Away from Home,Operating in Challenging Conditions

It might be years before these large rotorcraft make their way back to their home bases in Oregon for maintenance, so everything–from the preflight once-over to heavy level-D inspections and engine and rotor blade change-outs–is done in the field, usually in the elements, in climates as diverse as Alaska, Afghanistan, Papua New Guinea and Peru.

“Our helicopters don’t always go to the most favorable spots on the globe. We’re working in rain, hail, sleet and snow,” said Columbia’s Toavs. And if the weather isn’t enough, sometimes there is dangerous political instability that makes the job even more interesting. Sometimes, people shoot at you.

Aside from the elements and the sheer size and complexity of these machines, there is one other complicating factor: Many are old. One reason Columbia was so keen to acquire the Army CH-47Ds was that they were built in the 1990s. The average age of Columbia’s 234 fleet is 31 years; 48 for the 107s. Erickson’s S-64s, although extensively overhauled and in some cases remanufactured with many improvements, date back to the 1960s. These aircraft need a lot of TLC to keep flying, sometimes up to 12 hours of maintenance per day.

Along with dealing with the idiosyncrasies of aging engines, mechanical systems and airframes, corrosion looms large as an omnipresent menace. “The main thing we have found through the years is making sure the [aircraft] structure has a good coat of paint on it,” said Columbia’s Toavs. “Making sure the finish is good. If the finish is good, corrosion doesn’t get down to the base materials. Along with that is constant cleaning. The guys out there [mechanics] are always ragging it down. Part of their daily inspection procedure is a rag in one hand and a screwdriver and a flashlight in the other. And every time they get up on that aircraft they wipe it down. There is a lot of surface area on these machines.”

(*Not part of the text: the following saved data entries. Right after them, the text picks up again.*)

Lemma blank_query_not_empty_result :
  parseQuery [] = Ok empty_query
  ∧ searchCollection [person_P0001] [] = Ok [decorate person_P0001 []]
  ∧ searchCollection [person_P0001] [] ≠ Ok [].
Proof. split_and!; [reflexivity|reflexivity|]. vm_compute. discriminate. Qed.

(** ** Tests over lists *)

Lemma existsb_elem_of {A} (f : A → bool) (l : list A) :
  existsb f l = true ↔ ∃ x, x ∈ l ∧ f x = true.
Proof.
  rewrite existsb_exists. split; intros (x & H1 & H2); exists x;
    (split; [by apply list_elem_of_In|done]).
Qed.

Lemma forallb_elem_of {A} (f : A → bool) (l : list A) :
  forallb f l = true ↔ ∀ x, x ∈ l → f x = true.
Proof.
  rewrite forallb_forall. split; intros H x Hx; apply H; by apply list_elem_of_In.
Qed.

Lemma passesTerms_iff (o : value) (ts : list jstring) :
  passesTerms o ts = true ↔
  ∀ t, t ∈ ts → ∃ f, f ∈ flatten o [] ∧ includes (norm_str f) t = true.
Proof.
  destruct ts as [|t0 ts].
  - simpl. split; [|done]. intros _ t Ht. by apply elem_of_nil in Ht.
  - unfold passesTerms. rewrite forallb_elem_of. apply forall_proper; intros t.
    apply forall_proper; intros Ht. rewrite existsb_elem_of. split.
    + intros (f' & Hf' & Hinc). apply list_elem_of_fmap in Hf' as (f & -> & Hf).
      by exists f.
    + intros (f & Hf & Hinc). exists (norm_str f). split; [|done].
      apply list_elem_of_fmap. by exists f.
Qed.

(** ** Parsed queries *)

Lemma assoc_None_not_elem {A} (k : jstring) (kvs : list (jstring * A)) (v : A) :
  assoc k kvs = None → (k, v) ∉ kvs.
Proof.
  induction kvs as [|[k' v'] kvs IH]; simpl; [intros _ H; by apply elem_of_nil in H|].
  case_bool_decide as E; [done|]. intros Hn H. apply elem_of_cons in H as [[= -> ->]|H]; [done|].
  by apply IH.
Qed.

Lemma push_at_parsed (k v : jstring) (fs : list (jstring * list jstring)) :
  lowered v → trimmed v → parsed_filters fs → parsed_filters (push_at k v fs).
Proof.
  intros Hl Ht. unfold parsed_filters. induction 1 as [|[k' ws] fs [Hk Hws] Hfs IH]; simpl; [constructor|].
  case_bool_decide; constructor; simpl in *; try done.
  split; [done|]. apply Forall_app. split; [done|]. by constructor.
Qed.

Lemma add_filter_parsed (k v : jstring) (fs fs' : list (jstring * list jstring)) :
  lowered v → trimmed v → parsed_filters fs →
  add_filter k v fs = Ok fs' → parsed_filters fs'.
Proof.
  intros Hl Ht Hfs. unfold add_filter. destruct (assoc k fs).
  - intros [= <-]. by apply push_at_parsed.
  - destruct (inherited k) eqn:E; [done|]. intros [= <-].
    apply Forall_app. split; [done|]. constructor; [|constructor].
    simpl. split; [done|]. by constructor.
Qed.

Lemma parse_step_parsed (acc acc' : parsed) (t : jstring) :
  parsed_filters (filters acc) ∧ parsed_terms (terms acc) →
  parse_step acc t = Ok acc' →
  parsed_filters (filters acc') ∧ parsed_terms (terms acc').
Proof.
  intros [Hfs Hts]. unfold parse_step, classify.
  destruct (matchKV (stripQuotes t)) as [[k v]|].
  - destruct (add_filter _ _ _) as [fs|] eqn:E; simpl; [|done].
    intros [= <-]. simpl. split; [|done].
    eapply add_filter_parsed; [| |done|exact E].
    + apply norm_str_lowered.
    + apply norm_str_trimmed.
  - intros [= <-]. simpl. split; [done|].
    apply Forall_app. split; [done|]. constructor; [|constructor].
    split; [apply norm_str_lowered|apply norm_str_trimmed].
Qed.

Lemma parse_tokens_parsed (acc pq : parsed) (ts : list jstring) :
  parsed_filters (filters acc) ∧ parsed_terms (terms acc) →
  parse_tokens acc ts = Ok pq →
  parsed_filters (filters pq) ∧ parsed_terms (terms pq).
Proof.
  revert acc. induction ts as [|t ts IH]; intros acc Hacc; simpl.
  - by intros [= <-].
  - destruct (parse_step acc t) as [acc'|] eqn:E; simpl; [|done].
    apply IH. by eapply parse_step_parsed.
Qed.

Lemma parseQuery_parsed_both (input : jstring) (pq : parsed) :
  parseQuery input = Ok pq →
  parsed_filters (filters pq) ∧ parsed_terms (terms pq).
Proof.
  unfold parseQuery. destruct (nonempty (trim input)).
  - apply parse_tokens_parsed. split; constructor.
  - intros [= <-]. split; constructor.
Qed.

Lemma parseQuery_parsed (input : jstring) (pq : parsed) :
  parseQuery input = Ok pq → parsed_filters (filters pq).
Proof. intros H. by apply parseQuery_parsed_both in H as [? _]. Qed.

Lemma parseQuery_parsed_terms (input : jstring) (pq : parsed) :
  parseQuery input = Ok pq → parsed_terms (terms pq).
Proof. intros H. by apply parseQuery_parsed_both in H as [_ ?]. Qed.

(** ** The filter stage *)

Lemma map_call_norm (vs : list value) :
  map_outcome call_norm vs
  = if forallb (λ v, negb (String_raises v)) vs then Ok (norm <$> vs) else Throw.
Proof.
  induction vs as [|v vs IH]; [done|]. cbn [map_outcome forallb]. unfold call_norm at 1.
  destruct (String_raises v); [done|]. cbn [obind negb andb]. rewrite IH.
  by destruct (forallb _ vs).
Qed.

Lemma hay_spec (o : value) (paths : list jstring) :
  hay o paths
  = if forallb (λ v, negb (String_raises v)) (resolved o paths)
    then Ok (hay_strings o paths) else Throw.
Proof.
  unfold hay, hay_strings. rewrite map_call_norm. by destruct (forallb _ _).
Qed.

Lemma hay_Ok (o : value) (paths : list jstring) (hs : list jstring) :
  hay o paths = Ok hs →
  hs = hay_strings o paths
  ∧ forallb (λ v, negb (String_raises v)) (resolved o paths) = true.
Proof. rewrite hay_spec. destruct (forallb _ _); [|done]. by intros [= <-]. Qed.

Lemma passesFilters_parsed (o : value) (fs : list (jstring * list jstring)) :
  Forall (λ kv, inherited kv.1 = false) fs →
  printable_for fs o = true →
  passesFilters o fs = Ok (forallb (key_passes o) fs).
Proof.
  induction 1 as [|[k ws] fs Hk _ IH]; [done|].
  cbn [printable_for passesFilters forallb]. unfold filter_paths, key_passes.
  cbn [fst snd] in *. intros [Hp Hps]%andb_true_iff.
  destruct (assoc k FILTER_PATHS) as [paths|].
  - rewrite hay_spec, Hp. cbn [obind].
    destruct (some_match ws (hay_strings o paths)); [by apply IH|done].
  - rewrite Hk. by apply IH.
Qed.





(** The filter stage returns [true] exactly when, for every key that the
    table knows, the hay is computed and one of the values matches it. *)
Lemma passesFilters_true_iff (o : value) (fs : list (jstring * list jstring)) :
  Forall (λ kv, inherited kv.1 = false) fs →
  passesFilters o fs = Ok true ↔
  ∀ k ws paths, (k, ws) ∈ fs → assoc k FILTER_PATHS = Some paths →
    ∃ hs, hay o paths = Ok hs ∧ some_match ws hs = true.
Proof.
  induction 1 as [|[k ws] fs Hk _ IH].
  - split; [|done]. intros _ k ws paths Hin. by apply elem_of_nil in Hin.
  - cbn [passesFilters]. unfold filter_paths. cbn [fst] in Hk.
    destruct (assoc k FILTER_PATHS) as [paths|] eqn:Ek.
    + destruct (hay o paths) as [hs|] eqn:Eh; cbn [obind].
      * destruct (some_match ws hs) eqn:Em.
        -- rewrite IH. split.
           ++ intros H k' ws' paths' Hin Hk'.
              apply elem_of_cons in Hin as [[= -> ->]|Hin]; [|by eapply H].
              exists hs. split; [congruence|done].
           ++ intros H k' ws' paths' Hin. apply H. by right.
        -- split; [done|]. intros H.
           destruct (H k ws paths) as (hs' & Hhs' & Hm); [left|done|]. congruence.
      * split; [done|]. intros H.
        destruct (H k ws paths) as (hs' & Hhs' & Hm); [left|done|]. congruence.
    + rewrite Hk, IH. split.
      * intros H k' ws' paths' Hin Hk'.
        apply elem_of_cons in Hin as [[= -> ->]|Hin]; [congruence|by eapply H].
      * intros H k' ws' paths' Hin. apply H. by right.
Qed.

(** ** All keys, any value *)



(** A normalised query value that is not empty matches the normalised hay
    value exactly when it occurs, up to case, in the string of the
    resolved value. *)
Lemma ci_substring_norm (w : jstring) (v : value) :
  w ≠ [] → lowered w → trimmed w →
  ci_substring w (norm v)
  ↔ ci_substring w (if is_nullish v then [] else js_String v).
Proof.
  intros Hne Hl Ht. unfold ci_substring, norm.
  set (s := if is_nullish v then [] else js_String v).
  rewrite (lowered_id w Hl), (lowered_id (trim _)) by apply lowered_trim, lowered_toLowerCase.
  rewrite <- !includes_iff. by apply includes_trim_iff.
Qed.

(** ** Keys that the table does not know *)

(** A key that the table does not know and that no object inherits is
    passed over by the filter stage. *)
Lemma passesFilters_unknown_key (o : value) (k : jstring) (ws : list jstring)
    (before after : list (jstring * list jstring)) :
  filter_paths k = Missing →
  passesFilters o (before ++ (k, ws) :: after) = passesFilters o (before ++ after).
Proof.
  intros Hk. induction before as [|[k' ws'] before IH].
  - cbn [app passesFilters]. by rewrite Hk.
  - cbn [app passesFilters]. rewrite IH. done.
Qed.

Still, despite the diligence and the TLC, things break. To ensure a steady supply of parts, both companies have obtained the type certificates, many supplemental type certificates and parts manufacturing authority for their iconic legacy aircraft, the 234 and 107 at Columbia and the S-64 at Erickson, and both companies maintain substantial in-house manufacturing and MRO capabilities. Erickson also recently acquired the TC for the Air Crane’s ravenous (550 gph for the pair) Pratt & Whitney JFTD12-5A turboshafts (4,500 shp each) and has begun manufacturing parts for them. This fall the company will begin testing a new all-composite main rotor blade for the Air Crane that should enable it to carry heavier loads, especially in high/hot conditions.

Last year Erickson acquired the rotorcraft assets of Evergreen Aviation as well as Brazil’s Air Amazonia. Almost overnight, the company’s fleet grew from 20 Air Cranes to 90 helicopters, many (like the S-64) of them legacy models such as the Puma, S-61 and Bell 212 and 214, aircraft long since out of production with spotty or non-existent OEM support.

Kerry Jarandson, Erickson vice president for manufacturing and MRO, sees this as a growth opportunity for his company. “Our core competency is supporting legacy aircraft. When it comes to 214s and Pumas, we are positioned to support those aircraft in a vertically integrated fashion,” he said. Someday, when it runs out of old surplus CH-54 fuselages, the military progenitor to the S-64, Erickson might even delve into manufacturing completely new Air Cranes.

At Columbia, Toavs said, “There is never a dull moment. Everybody here comes together to make it work.” Mechanics are assigned to a specific N-number aircraft and generally stay with it for years, learning its specific peculiarities. “It works well for us to keep that,” he said.